Yeah, yeah. It takes a while to let that sink in. Pa doesn't have time to read, so he doesn't do much of it. But the farm in the book is just a few miles from my uncle Bouncer's house, so the book came into his path. And of course, it's right up his alley--it's about starting a farm.
I sit in a strange place when it comes to books about how awesome it is to get back to the Earth. Whenever someone asked it I was going to go into farming, my father would say, "I've worked very hard all my life so my kids wouldn't have to go into agriculture." Farming is really, really, really hard work, and there's no money in it. It is not for the faint of heart; it may be rewarding but it's only very occasionally fun, and you won't have any health insurance. It kind of reminds me of parenting like that--there are plenty of great moments, but as many or more horrible moments, and a pervasive exhaustion that makes it really hard to parse why you're doing this--but you'd never give it up.
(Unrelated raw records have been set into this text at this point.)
Lemma toulong_iff s r :
  toulong s = inr r <->
  exists neg v, number_text s neg v /\ v <= ULONG_MAX /\ r = u64 (signed neg v).
Proof.
  unfold toulong, strtoul. split.
  - destruct (scan_int 10 s) as [[neg v] used] eqn:Hs.
    zcase; [done|]. simpl. rewrite !andb_false_r.
    intros (Hu & Hl & [= <-])%check_end_full.
    assert (number_text s neg v) as Hn by (by eapply scan_full).
    exists neg, v. split; [done|]. split; [done|].
    pose proof (number_text_nonneg _ _ _ Hn).
    destruct neg; simpl; [done|]. rewrite u64_small; [done|]. unfold ULONG_MAX in *. lia.
  - intros (neg & v & Hn & Hv & ->). pose proof (number_text_nonneg _ _ _ Hn).
    destruct (scan_int_number _ _ _ Hn) as [-> Hl].
    zcase; [lia|]. simpl. rewrite !andb_false_r, check_end_length by done.
    destruct neg; simpl; [done|]. rewrite u64_small; [done|]. unfold ULONG_MAX in *. lia.
Qed.

Lemma tosize_t_guarded s : starts_minus s = false -> tosize_t s = toulong s.
Proof.
  intros Hm. unfold tosize_t, tosize_base, toulong. rewrite Hm.
  unfold strtoul. destruct (scan_int 10 s) as [[neg v] used] eqn:Hs.
  zcase; [done|]. simpl. rewrite !andb_false_r. f_equal.
  assert (0 <= v).
  { destruct (decide (used = 0%nat)) as [->|Hu].
    - unfold scan_int in Hs. destruct (scan_sign _). case_match; simplify_eq; [lia|].
      rewrite Nat.eqb_neq in *. lia.
    - destruct (scan_int_inv _ _ _ _ Hs Hu) as (? & ? & ? & ? & _ & _ & _ & ? & _ & -> & _).
      by apply digits_value_nonneg. }
  pose proof (u64_range (- v)). unfold SIZE_MAX, ULONG_MAX in *.
  zcase; [destruct neg; lia | done].
Qed.

Lemma digits_decimal_loop fuel n acc :
  0 <= n -> digits acc -> digits (decimal_loop fuel n acc).
Proof.
  revert n acc. induction fuel as [|fuel IH]; intros n acc Hn Hacc; simpl.
  all: assert (isdigit (48 + n mod 10) = true)
    by (unfold isdigit, in_range; pose proof (Z.mod_pos_bound n 10); bool_side).
  - by constructor.
  - zcase; [by constructor|]. apply IH; [apply Z.div_pos; lia | by constructor].
Qed.

Lemma decimal_loop_ne fuel n acc : decimal_loop fuel n acc <> [].
Proof. revert n acc. induction fuel; intros; simpl; [done|]. zcase; [done | auto]. Qed.

Lemma digit_value_mod n : digit_value (48 + n mod 10) = n mod 10.
Proof.
  pose proof (Z.mod_pos_bound n 10). unfold digit_value, in_range.
  repeat (zcase; simpl); lia.
Qed.

(** The fuel: a number has at most as many decimal digits after the first as it
    has binary ones. *)
Lemma decimal_loop_value fuel n acc :
  0 <= n -> (n < 10 \/ Z.log2 n <= Z.of_nat fuel) ->
  digits_value 10 (decimal_loop fuel n acc)
  = fold_left (fun v c => 10 * v + digit_value c) acc n.
Proof.
  revert n acc. induction fuel as [|fuel IH]; intros n acc Hn Hf; cbn [decimal_loop].
  - assert (n < 10).
    { destruct Hf as [|Hf]; [lia|]. pose proof (Z.log2_spec n). 
      destruct (Z.eq_dec n 0); [lia|]. pose proof (Z.log2_nonneg n).
      assert (Z.log2 n = 0) as E by lia. rewrite E in *. lia. }
    unfold digits_value. cbn [fold_left]. by rewrite digit_value_mod, Z.mod_small by lia.
  - zcase.
    + unfold digits_value. cbn [fold_left]. by rewrite digit_value_mod, Z.mod_small by lia.
    + rewrite IH; [|apply Z.div_pos; lia|].
      * cbn [fold_left]. rewrite digit_value_mod. f_equal. pose proof (Z.div_mod n 10). lia.
      * destruct (Z.lt_ge_cases (n / 10) 10); [by left|right].
        destruct Hf as [|Hf]; [lia|].
        assert (Z.log2 (n / 10) <= Z.log2 (n / 2)) as Hle.
        { apply Z.log2_le_mono. apply Z.div_le_compat_l; lia. }
        change 2 with (2 ^ 1) in Hle at 1. rewrite <-Z.shiftr_div_pow2, Z.log2_shiftr in Hle by lia.
        lia.
Qed.

Lemma decimal_nat_value n : 0 <= n -> digits_value 10 (decimal_nat n) = n.
Proof.
  intros. unfold decimal_nat. rewrite decimal_loop_value; [done | done | right].
  pose proof (Z.log2_nonneg n). lia.
Qed.

Lemma decimal_nat_digits n : 0 <= n -> digits (decimal_nat n).
Proof. intros. apply digits_decimal_loop; [done | constructor]. Qed.

Lemma decimal_loop_length fuel n acc :
  (length (decimal_loop fuel n acc) <= fuel + 1 + length acc)%nat.
Proof.
  revert n acc. induction fuel as [|fuel IH]; intros n acc; simpl; [lia|].
  zcase; simpl; [lia|]. etransitivity; [apply IH|]. simpl. lia.
Qed.

Lemma decimal_length n : LONG_MIN <= n <= LONG_MAX -> (length (decimal n) <= 65)%nat.
Proof.
  intros Hn. assert (forall m, 0 <= m <= 2 ^ 63 -> (length (decimal_nat m) <= 64)%nat) as H.
  { intros m Hm. unfold decimal_nat. etransitivity; [apply decimal_loop_length|]. simpl.
    assert (Z.log2 m <= 63); [|lia].
    transitivity (Z.log2 (2 ^ 63)); [apply Z.log2_le_mono; lia | done]. }
  unfold decimal, LONG_MIN, LONG_MAX in *. zcase; simpl; [specialize (H (- n))|specialize (H n)]; lia.
Qed.

Lemma decimal_nat_ne n : decimal_nat n <> [].
Proof. apply decimal_loop_ne. Qed.

Lemma decimal_number n : number_text (decimal n) (n <? 0) (Z.abs n).
Proof.
  unfold decimal. zcase;
    [exists [], [ch "-"], (decimal_nat (- n)) | exists [], [], (decimal_nat n)];
    (split; [reflexivity|]); (split; [by apply Forall_nil|]); (split; [constructor|]);
    (split; [apply decimal_nat_digits; lia|]); (split; [apply decimal_nat_ne|]);
    rewrite decimal_nat_value; lia.
Qed.

Lemma signed_abs n : signed (n <? 0) (Z.abs n) = n.
Proof. unfold signed. zcase; lia. Qed.

Lemma decimal_starts_minus n : 0 <= n -> starts_minus (decimal n) = false.
Proof.
  intros. unfold decimal. zcase; [lia|].
  assert (Hds : digits (decimal_nat n)) by (by apply decimal_nat_digits).
  pose proof (decimal_nat_ne n).
  destruct (decimal_nat n) as [|d ds]; [done|]. simpl.
  apply Forall_cons_iff in Hds as [Hd _]. unfold isdigit, in_range in Hd.
  zreflect. apply Z.eqb_neq. lia.
Qed.

Lemma decimal_inj a b : decimal a = decimal b -> a = b.
Proof.
  intros Heq. assert (Hsign : forall n, starts_minus (decimal n) = (n <? 0)).
  { intros n. destruct (Z.ltb_spec n 0); [|by apply decimal_starts_minus].
    unfold decimal. by rewrite (proj2 (Z.ltb_lt _ _)). }
  pose proof (Hsign a) as Ha. rewrite Heq, Hsign in Ha.
  unfold decimal in Heq. rewrite Ha in Heq. destruct (Z.ltb_spec a 0).
  - injection Heq as Heq. apply (f_equal (digits_value 10)) in Heq.
    rewrite !decimal_nat_value in Heq by (zreflect; lia). lia.
  - apply (f_equal (digits_value 10)) in Heq. rewrite !decimal_nat_value in Heq by (zreflect; lia). lia.
Qed.

Lemma toulong_decimal n : 0 <= n <= ULONG_MAX -> toulong (decimal n) = inr n.
Proof.
  intros. apply toulong_iff. exists (n <? 0), (Z.abs n).
  rewrite signed_abs. split; [apply decimal_number|].
  unfold ULONG_MAX in *. rewrite u64_small; lia.
Qed.

Lemma tosize_decimal n : 0 <= n <= ULONG_MAX -> tosize_t (decimal n) = inr n.
Proof.
  intros. rewrite tosize_t_guarded by (apply decimal_starts_minus; lia). by apply toulong_decimal.
Qed.

(** * Theorems *)

(** The signed conversions accept exactly the texts that are white space,
    an optional sign and decimal digits, nothing after them, whose value is in
    the range of the target type, and store that value. *)
Theorem signed_conversions s v :
  (tolong s = inr v <->
     exists neg a, number_text s neg a /\ v = signed neg a /\ LONG_MIN <= v <= LONG_MAX)
  /\ (toint s = inr v <->
     exists neg a, number_text s neg a /\ v = signed neg a /\ INT_MIN <= v <= INT_MAX).
Proof.
  split; [apply tolong_iff|]. unfold toint. rewrite narrow_iff, tolong_iff.
  split; [naive_solver|]. intros (neg & a & ? & ? & ?).
  unfold INT_MIN, INT_MAX, LONG_MIN, LONG_MAX in *. split; [|lia].
  exists neg, a. split; [done|]. split; [done | lia].
Qed.

(** What is printed in decimal is read back: by [tolong] and [toint] in the
    range of the type, by [toulong], [touint], [touint16_t] and [tosize_t] for
    the numbers of their range. *)
Theorem decimal_roundtrip n :
  (LONG_MIN <= n <= LONG_MAX -> tolong (decimal n) = inr n)
  /\ (INT_MIN <= n <= INT_MAX -> toint (decimal n) = inr n)
  /\ (0 <= n <= ULONG_MAX -> toulong (decimal n) = inr n /\ tosize_t (decimal n) = inr n)
  /\ (0 <= n <= UINT_MAX -> touint (decimal n) = inr n)
  /\ (0 <= n <= UINT16_MAX -> touint16_t (decimal n) = inr n).
Proof.
  assert (Hl : LONG_MIN <= n <= LONG_MAX -> tolong (decimal n) = inr n).
  { intros. apply tolong_iff. exists (n <? 0), (Z.abs n).
    rewrite signed_abs. split; [apply decimal_number | done]. }
  pose proof (toulong_decimal n) as Hu. pose proof (tosize_decimal n) as Hz.
  unfold LONG_MIN, LONG_MAX, ULONG_MAX, UINT_MAX, UINT16_MAX, INT_MIN, INT_MAX in *.
  split_and!; try done; unfold touint16_t, touint, toint; intros;
    rewrite ?narrow_iff; unfold INT_MIN, INT_MAX, UINT_MAX, UINT16_MAX; 
    try (split_and!; (lia || by (apply Hl || apply Hu); lia)).
  split; [apply Hu; lia|apply Hz; lia].
Qed.

Lemma decimal_roundtrip_witness :
  tolong (decimal (-9223372036854775808)) = inr (-9223372036854775808)
  /\ tosize_t (decimal 18446744073709551615) = inr 18446744073709551615
  /\ touint16_t (decimal 8080) = inr 8080.
Proof.
  destruct (decimal_roundtrip (-9223372036854775808)) as (H1 & _).
  destruct (decimal_roundtrip 18446744073709551615) as (_ & _ & H2 & _).
  destruct (decimal_roundtrip 8080) as (_ & _ & _ & _ & H3).
  split; [apply H1 | split; [apply H2 | apply H3]]; vm_compute; split; discriminate.
Defined.

(** The guard of [tosize_t] against negative numbers looks at the first
    character only: a minus sign at the start is refused, behind white space it
    is accepted and the size stored is the number modulo 2^64. *)
Theorem tosize_t_negative ws ds :
  spaces ws -> ws <> [] -> digits ds -> ds <> [] ->
  0 < digits_value 10 ds <= SIZE_MAX ->
  tosize_t (ch "-" :: ds) = inl EINVAL
  /\ tosize_t (ws ++ ch "-" :: ds) = inr (2 ^ 64 - digits_value 10 ds).
Proof.
  intros Hws Hne Hds Hdne Hv. split; [done|]. rewrite tosize_t_guarded.
  - apply toulong_iff. exists true, (digits_value 10 ds).
    unfold ULONG_MAX, SIZE_MAX in *. split_and!; [|lia|].
    + exists ws, [ch "-"], ds. split_and!; try done. constructor.
    + unfold signed, u64. rewrite <-(Z.mod_add _ 1), Z.mod_small; lia.
  - destruct ws as [|w ws]; [done|]. simpl. apply Forall_cons_iff in Hws as [Hw _].
    destruct (Z.eqb_spec w 45) as [->|]; done.
Qed.

Lemma tosize_t_negative_witness :
  tosize_t (bytes "-1") = inl EINVAL /\ tosize_t (bytes " -1") = inr 18446744073709551615.
Proof.
  apply (tosize_t_negative [32] [49]); try done; try (repeat constructor; fail).
Defined.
Very few memoirs about farming let onto that. Yeah, they'll talk about the dirt and the work, the hours and the weather. But a writer who's got a book in them about farming is generally not motivated to really communicate how all those things pile on themselves to the point of oppression, or how much of a factor luck is--how too much or too little rain at just the wrong time can cost you half a year's income.
The other side of this book is the love story, if you will--how the author met her husband and left her life as a writer in NYC to move with him to upstate New York and milk cows. Whirlwind doesn't even begin to describe it, and I frequently found myself thinking "the man is CRAZY, you should RUN!" My favorite example: while they were looking for land to start their farm, they had rented a house. Mark "mistrusts" modern plumbing, so he build a compost toilet in the living room of their rental. This is beyond endearingly quirky--this is someone who's going to end up living in a shed keeping his toenails. (He actually does save his used dental floss, just in case he needs it for something.)
But the really crazy, creepy part is how many of his wacky quirks, again, REMIND ME OF MY DAD. He doesn't like driving anywhere, and is mistrustful when she decides to leave the property, too. (Not mistrustful that she's doing anything he wouldn't want her to. Just uncomfortable when she's not home.) He wants to do things his way, even when it's not entirely sensible, and they have a lot of arguments about things. He sounds exhausting, really, and I'm rather startled at how much of his crackpot scheming he manages to pull off.
Because I think that's the thing, in the end. My horror at getting up at 3:30 AM to do 3 hours of chores BEFORE you start your full day of work (chores means feeding, milking, and cleaning up after the animals) is almost dwarfed by the thrill I feel at the idea of this self-sufficient food empire they've created, and at the notion of fresh dairy, and at the fact that they've made a success of it, with supporting members and volunteer workers. And I can't pretend I don't envy that sense of place and focus.
I think what this book really feeds into is the same thing I love about nun books--it's about putting aside the easy parts of life to shape yourself around something that really matters to you. It's about doing something hard and transformative and permanent. It's about living a life that is not only shaped by your values, but is defined by and entwined with and in every way formed around those values. I could never do that, but I'm always in awe of the people who can.